ウイニングチケットは「7%の余力」を埋めて悲願達成。日本ダー...の画像はこちら >>

1993年の日本ダービーを制したウイニングチケット

 あとで知ったのは、そこに「ダービーを勝つために」という、さまざまな思いが込められていたことだ。

 ウイニングチケットの鞍上は、柴田政人騎手。この時、44歳。

 数多くの重賞を制し、全国リーディングジョッキーにも輝いている。好敵手・岡部幸雄騎手とともに関東を代表するトップジョッキーだった。

 ただ、柴田騎手はダービーには縁がなかった。それまでに18回挑戦して、3着が2度あるだけ。「何としてもダービーを勝ちたい」――それは、柴田騎手の悲願だった。

 そんな柴田騎手に救いの手を差し伸べたのが、名伯楽として知られていた伊藤雄二調教師だった。

「おまえにダービーを獲らせる」

 ウイニングチケットの主戦を任せるに際して、伊藤師は柴田騎手にそう言った。

 そうして、伊藤師が描いた青写真は、ウイニングチケットの体調をダービーでピークに持ってくること。したがって、そこまでの過程では、ある程度の敗戦も覚悟していた。

 一方、柴田騎手もダービーを勝つための最適な騎乗、ウイニングチケットのよさを存分に発揮できる競馬を探っていた。

 実は、それが皐月賞だった。敗れはしたが、皐月賞のような形こそ、ウイニングチケットにとって理想の競馬だという確信が、柴田騎手にはあった。

 早めに抜けだして、ゴールまでしのぎきる。ゴール前のキレ味ではなく、むしろゴールまでの粘り強さを生かす。それが、ウイニングチケットをダービーで勝たせる最良の選択であると信じていた。

 それゆえ、伊藤師にも、柴田騎手にも、皐月賞の敗戦によるショックはなかった。あくまでも体調が整わなかったことによる敗戦。伊藤師曰く、皐月賞時のウイニングチケットの出来は「93%くらい」だったという。

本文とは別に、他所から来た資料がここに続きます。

(** One iteration of the loop of lines 78-81. *)
Definition normalize_row (row : list F) : result (list F) :=
  (let row' := normalize row in
   _ <- assert_ (unit_norm row') ;;
   Ok row')%result.

(** Lines 78-81 over all rows of [real_values]. *)
Definition normalize_real_values (real_values : list (list F))
  : result (list (list F)) :=
  rmap normalize_row real_values.
End Normalizer.

(** ** Devices and quantum nodes

    The simulators are PennyLane's, not the script's: a device is taken
    here by its interface.  Running a quantum node records the operations
    its body queues, then has the device execute the queue: the device is
    reset, the operations are applied in order, and the expectation values
    are read off the final state.  The script creates its devices without
    shots (lines 92 and 140), so an expectation value is computed from the
    state, not sampled. *)

Section Devices.
Context {F : Type} {SF : Scalar F}.

Inductive operation : Type :=
| QubitStateVector (state : list F) (wires : list nat)
| Rot (phi theta omega : F) (wire : nat)
| CNOT (control target : nat)
| Displacement (a phi : F) (wire : nat)
| Rotation (phi : F) (wire : nat).

Inductive observable : Type :=
| PauliZ (wire : nat)
| MeanPhoton (wire : nat).

Record Device : Type := {
  dstate : Type;
  reset : dstate;
  apply : operation -> dstate -> result dstate;
  expval : observable -> dstate -> result F
}.

Fixpoint apply_queue (d : Device) (queue : list operation) (s : dstate d)
  : result (dstate d) :=
  match queue with
  | [] => Ok s
  | op :: queue' => (s' <- apply d op s ;; apply_queue d queue' s')%result
  end.

(** [Device.execute]: the state the device was left in by earlier runs
    is dropped by the reset. *)
Definition execute (d : Device) (queue : list operation)
    (expectation : list observable) (_ : dstate d)
  : result (list F * dstate d) :=
  (s <- apply_queue d queue (reset d) ;;
   ev <- rmap (fun e => expval d e s) expectation ;;
   Ok (ev, s))%result.
End Devices.

Arguments operation F : clear implicits.
Arguments Device F : clear implicits.

(** ** The script *)

Section Script.
Context {F : Type} {SF : Scalar F}.

(** [dev], [dev_gaussian] and NumPy's global random state. *)
Variables dev dev_gaussian : Device F.
Variable rng : Type.

Record world : Type := {
  dev_state : dstate dev;
  dev_gaussian_state : dstate dev_gaussian;
  np_random : rng
}.

(** A computation of the script: it reads and updates the world, or
    raises; nothing in the script catches an exception. *)
Definition M (A : Type) : Type := world -> result (A * world).

Definition ret {A} (a : A) : M A := fun w => Ok (a, w).

Definition bind {A B} (m : M A) (k : A -> M B) : M B :=
  fun w => match m w with
           | Ok (a, w') => k a w'
           | Raise e => Raise e
           end.

Definition lift {A} (r : result A) : M A :=
  fun w => match r with
           | Ok a => Ok (a, w)
           | Raise e => Raise e
           end.

Declare Scope script_scope.
Delimit Scope script_scope with script.
Notation "x <- m ;; k" := (bind m (fun x => k))
  (at level 61, m at next level, right associativity) : script_scope.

 つまり、ダービーまでにはまだ、状態を7%アップさせるだけの余地があったのだ。

 ダービーを勝ちたいジョッキーと、勝たせたい調教師。そして、ダービーを勝つにふさわしい能力を備えた馬。人間ふたりの執念に、"残り7%"調子を上げたウイニングチケットが呼応。それが、あのダービーの半馬身勝ちにつながった。

 結局、ウイニングチケットのGI勝利は、このダービーのみ。同馬自身はどう思っていたかは知る由もないが、のちに多くのファンがそう呼んで、記憶しているように、やはりウイニングチケットは「柴田政人にダービーを勝たせた馬」だったのだろう。

 今年33歳。サラブレッドの寿命は20代半ばくらいと言われることを思えば、ずいぶん長生きしたと思う。安らかに、と祈る。合掌――。